++++ Provided data

(* ===== verification/Btree.v ===== *)
(** * [BTreeMap] as a strictly sorted association list, and eviction loops

    [std::collections::BTreeMap] is iterated in key order by the code, so it is modelled by the
    sorted list of its entries. [evict_loop] is the shape of the crate's bounded-cache loops
    [while over_limit { let Some(x) = pick else { fail }; remove(x) }]. *)
From stdpp Require Import gmap list sorting.
From Stdlib Require Import NArith.
From S2P Require Import Prelude.

Section btree.
Context {K V : Type} `{EqDecision K, RustOrd K}.
Implicit Types (l : list (K * V)) (k : K) (v : V).

Fixpoint bt_get k l : option V :=
  match l with
  | [] => None
  | (k', v) :: l => if decide (k = k') then Some v else bt_get k l
  end.

Fixpoint bt_insert k v l : list (K * V) :=
  match l with
  | [] => [(k, v)]
  | (k', v') :: l' =>
      if decide (k = k') then (k, v) :: l'
      else if ord_ltb k k' then (k, v) :: l
      else (k', v') :: bt_insert k v l'
  end.

Fixpoint bt_remove k l : list (K * V) :=
  match l with
  | [] => []
  | (k', v') :: l' => if decide (k = k') then l' else (k', v') :: bt_remove k l'
  end.

(** [map.range(..k).next_back()] and [map.range(k..).next()] *)
Definition bt_last_below k l : option (K * V) := last (filter (λ kv, ord_ltb kv.1 k = true) l).
Definition bt_first_from k l : option (K * V) := head (filter (λ kv, ord_leb k kv.1 = true) l).

Definition bt_sorted l : Prop := StronglySorted (λ a b : K * V, ord_ltb a.1 b.1 = true) l.

Lemma bt_get_In k v l : bt_get k l = Some v → (k, v) ∈ l.
Proof.
  induction l as [|[k' v'] l IH]; cbn; [done|]. case_decide; [intros [= ->]; subst; left|].
  intros. right. auto.
Qed.

Lemma bt_In_get k v l : bt_sorted l → (k, v) ∈ l → bt_get k l = Some v.
Proof.
  intros Hs. induction Hs as [|[k' v'] l Hs IH Hf]; cbn; [by intros ?%not_elem_of_nil|].
  intros [[= -> ->]|Hin]%elem_of_cons; [by rewrite decide_True|].
  rewrite decide_False; [auto|]. intros ->. rewrite Forall_forall in Hf.
  specialize (Hf _ Hin). cbn in Hf. by rewrite ord_ltb_irrefl in Hf.
Qed.

Lemma bt_get_None k l : bt_get k l = None ↔ k ∉ l.*1.
Proof.
  induction l as [|[k' v'] l IH]; cbn; [split; [set_solver|done]|].
  case_decide; rewrite not_elem_of_cons; naive_solver.
Qed.

Lemma bt_get_insert_eq k v l : bt_get k (bt_insert k v l) = Some v.
Proof.
  induction l as [|[k' v'] l IH]; cbn; repeat case_decide; try done; cbn;
    [by rewrite decide_True|].
  destruct (ord_ltb k k'); cbn; [by rewrite decide_True|by rewrite decide_False].
Qed.

Lemma bt_get_insert_ne k k' v l : k ≠ k' → bt_get k' (bt_insert k v l) = bt_get k' l.
Proof.
  intros Hne. induction l as [|[k0 v0] l IH]; cbn; [by rewrite decide_False|].
  destruct (decide (k = k0)) as [<-|]; cbn; [by rewrite !decide_False|].
  destruct (ord_ltb k k0); cbn; [by rewrite (decide_False (P := k' = k)) by done|].
  case_decide; done.
Qed.

Lemma bt_insert_elem k v l x : x ∈ bt_insert k v l → x = (k, v) ∨ x ∈ l.
Proof.
  induction l as [|[k0 v0] l IH]; cbn; [by intros ->%list_elem_of_singleton; left|].
  destruct (decide (k = k0)); [|destruct (ord_ltb k k0)]; rewrite !elem_of_cons; naive_solver.
Qed.

Lemma bt_insert_sorted k v l : bt_sorted l → bt_sorted (bt_insert k v l).
Proof.
  intros Hs. induction Hs as [|[k' v'] l Hs IH Hf]; cbn; [repeat constructor|].
  case_decide as Hk; [subst; by constructor|].
  destruct (ord_ltb k k') eqn:E; constructor; auto.
  - by constructor.
  - constructor; [done|]. eapply Forall_impl; [exact Hf|].
    intros x Hx. cbn in *. eapply ord_ltb_leb_trans; [done|by apply ord_ltb_leb].
  - rewrite Forall_forall in *. intros x [->|Hx]%bt_insert_elem; [|auto]. cbn.
    unfold ord_ltb in *. apply negb_false_iff in E. apply negb_true_iff.
    destruct (ord_leb k k') eqn:E'; [|done]. by destruct Hk; apply ord_leb_antisym.
Qed.

Lemma bt_get_remove_eq k l : bt_sorted l → bt_get k (bt_remove k l) = None.
Proof.
  intros Hs. induction Hs as [|[k' v'] l Hs IH Hf]; cbn; [done|]. case_decide as Hk; cbn.
  - subst. apply bt_get_None. intros ([k0 v0] & -> & Hin)%list_elem_of_fmap.
    rewrite Forall_forall in Hf. specialize (Hf _ Hin). cbn in Hf. by rewrite ord_ltb_irrefl in Hf.
  - by rewrite decide_False.
Qed.

Lemma bt_get_remove_ne k k' l : k ≠ k' → bt_get k' (bt_remove k l) = bt_get k' l.
Proof.
  intros Hne. induction l as [|[k0 v0] l IH]; cbn; [done|].
  destruct (decide (k = k0)); [subst; by rewrite decide_False by done|].
  cbn. by case_decide.
Qed.

Lemma bt_remove_elem k l x : x ∈ bt_remove k l → x ∈ l.
Proof.
  induction l as [|[k0 v0] l IH]; cbn; [done|].
  case_decide; rewrite ?elem_of_cons; naive_solver.
Qed.

Lemma bt_remove_sorted k l : bt_sorted l → bt_sorted (bt_remove k l).
Proof.
  intros Hs. induction Hs as [|[k' v'] l Hs IH Hf]; cbn; [constructor|].
  case_decide; [done|]. constructor; [done|]. rewrite Forall_forall in *.
  eauto using bt_remove_elem.
Qed.

Lemma bt_filter_sorted (P : K * V → Prop) `{∀ x, Decision (P x)} l :
  bt_sorted l → bt_sorted (filter P l).
Proof.
  intros Hs. induction Hs as [|x l Hs IH Hf]; [constructor|].
  rewrite filter_cons. case_decide; [|done]. constructor; [done|].
  rewrite Forall_forall in *. intros y [_ Hy]%list_elem_of_filter. auto.
Qed.

(** Entry-wise equal maps are equal: iteration order is determined by the contents. *)
Lemma bt_ext l l' : bt_sorted l → bt_sorted l' → (∀ x, x ∈ l ↔ x ∈ l') → l = l'.
Proof.
  intros Hs. revert l'. induction Hs as [|x l Hs IH Hf]; intros l' Hs' Hx.
  - destruct l' as [|y l']; [done|]. destruct (not_elem_of_nil y). apply Hx. left.
  - destruct Hs' as [|y l' Hs' Hf']; [destruct (not_elem_of_nil x); apply Hx; left|].
    rewrite Forall_forall in Hf, Hf'. cbn in Hf, Hf'.
    assert (x = y) as ->.
    { assert (x ∈ y :: l') as [->|Hxy]%elem_of_cons by (apply Hx; left); [done|].
      assert (y ∈ x :: l) as [->|Hyx]%elem_of_cons by (apply Hx; left); [done|].
      apply Hf' in Hxy. apply Hf in Hyx. cbn in *.
      assert (ord_ltb x.1 x.1 = true); [|by rewrite ord_ltb_irrefl in *].
      eapply ord_ltb_leb_trans; [done|by apply ord_ltb_leb]. }
    f_equal. apply IH; [done|]. intros z. specialize (Hx z). rewrite !elem_of_cons in Hx.
    assert (∀ m : list (K * V), (∀ w, w ∈ m → ord_ltb y.1 w.1 = true) → y ∉ m) as Hy.
    { intros m Hm Hin. specialize (Hm _ Hin). by rewrite ord_ltb_irrefl in Hm. }
    specialize (Hy l Hf) as Hyl. specialize (Hy l' Hf') as Hyl'. naive_solver.
Qed.
End btree.

(** ** Eviction loops *)
Section evict_loop.
Context {S X : Type} (over : S → bool) (pick : S → option X) (rm : S → X → S).

(** [None]: out of fuel. [Some (s, n, ok)]: the loop ended after [n] evictions, with [ok] false
    when nothing was left to evict. *)
Fixpoint evict_loop (fuel : nat) (s : S) (n : N) : option (S * N * bool) :=
  if over s then
    match pick s with
    | None => Some (s, n, false)
    | Some x =>
        match fuel with
        | O => None
        | Datatypes.S fuel => evict_loop fuel (rm s x) (n + 1)
        end
    end
  else Some (s, n, true).

Lemma evict_loop_total (I : S → Prop) (mu : S → nat) :
  (∀ s x, I s → pick s = Some x → I (rm s x) ∧ mu (rm s x) < mu s) →
  ∀ fuel s n, I s → mu s ≤ fuel → is_Some (evict_loop fuel s n).
Proof.
  intros Hmu. induction fuel as [|fuel IH]; intros s n Hs Hle; cbn;
    (destruct (over s); [|by eexists]); destruct (pick s) as [x|] eqn:Hx; try by eexists.
  - destruct (Hmu s x Hs Hx). lia.
  - destruct (Hmu s x Hs Hx). apply IH; [done|lia].
Qed.

Lemma evict_loop_inv (I : S → Prop) :
  (∀ s x, I s → over s = true → pick s = Some x → I (rm s x)) →
  ∀ fuel s n s' n' ok, I s → evict_loop fuel s n = Some (s', n', ok) →
  I s' ∧ over s' = negb ok ∧ (ok = false → pick s' = None).
Proof.
  intros Hrm. induction fuel as [|fuel IH]; intros s n s' n' ok Hs; cbn;
    (destruct (over s) eqn:Ho; [|by intros [= <- <- <-]]); destruct (pick s) as [x|] eqn:Hx.
  - done.
  - by intros [= <- <- <-].
  - apply IH. auto.
  - by intros [= <- <- <-].
Qed.
End evict_loop.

++++++++

→ About this exercise
From the data above, output only the lines between the line containing "unfold ord_ltb in" and the line containing "- subst. apply", inclusive, exactly as written.

→ Written answer
    unfold ord_ltb in *. apply negb_false_iff in E. apply negb_true_iff.
    destruct (ord_leb k k') eqn:E'; [|done]. by destruct Hk; apply ord_leb_antisym.
Qed.

Lemma bt_get_remove_eq k l : bt_sorted l → bt_get k (bt_remove k l) = None.
Proof.
  intros Hs. induction Hs as [|[k' v'] l Hs IH Hf]; cbn; [done|]. case_decide as Hk; cbn.
  - subst. apply bt_get_None. intros ([k0 v0] & -> & Hin)%list_elem_of_fmap.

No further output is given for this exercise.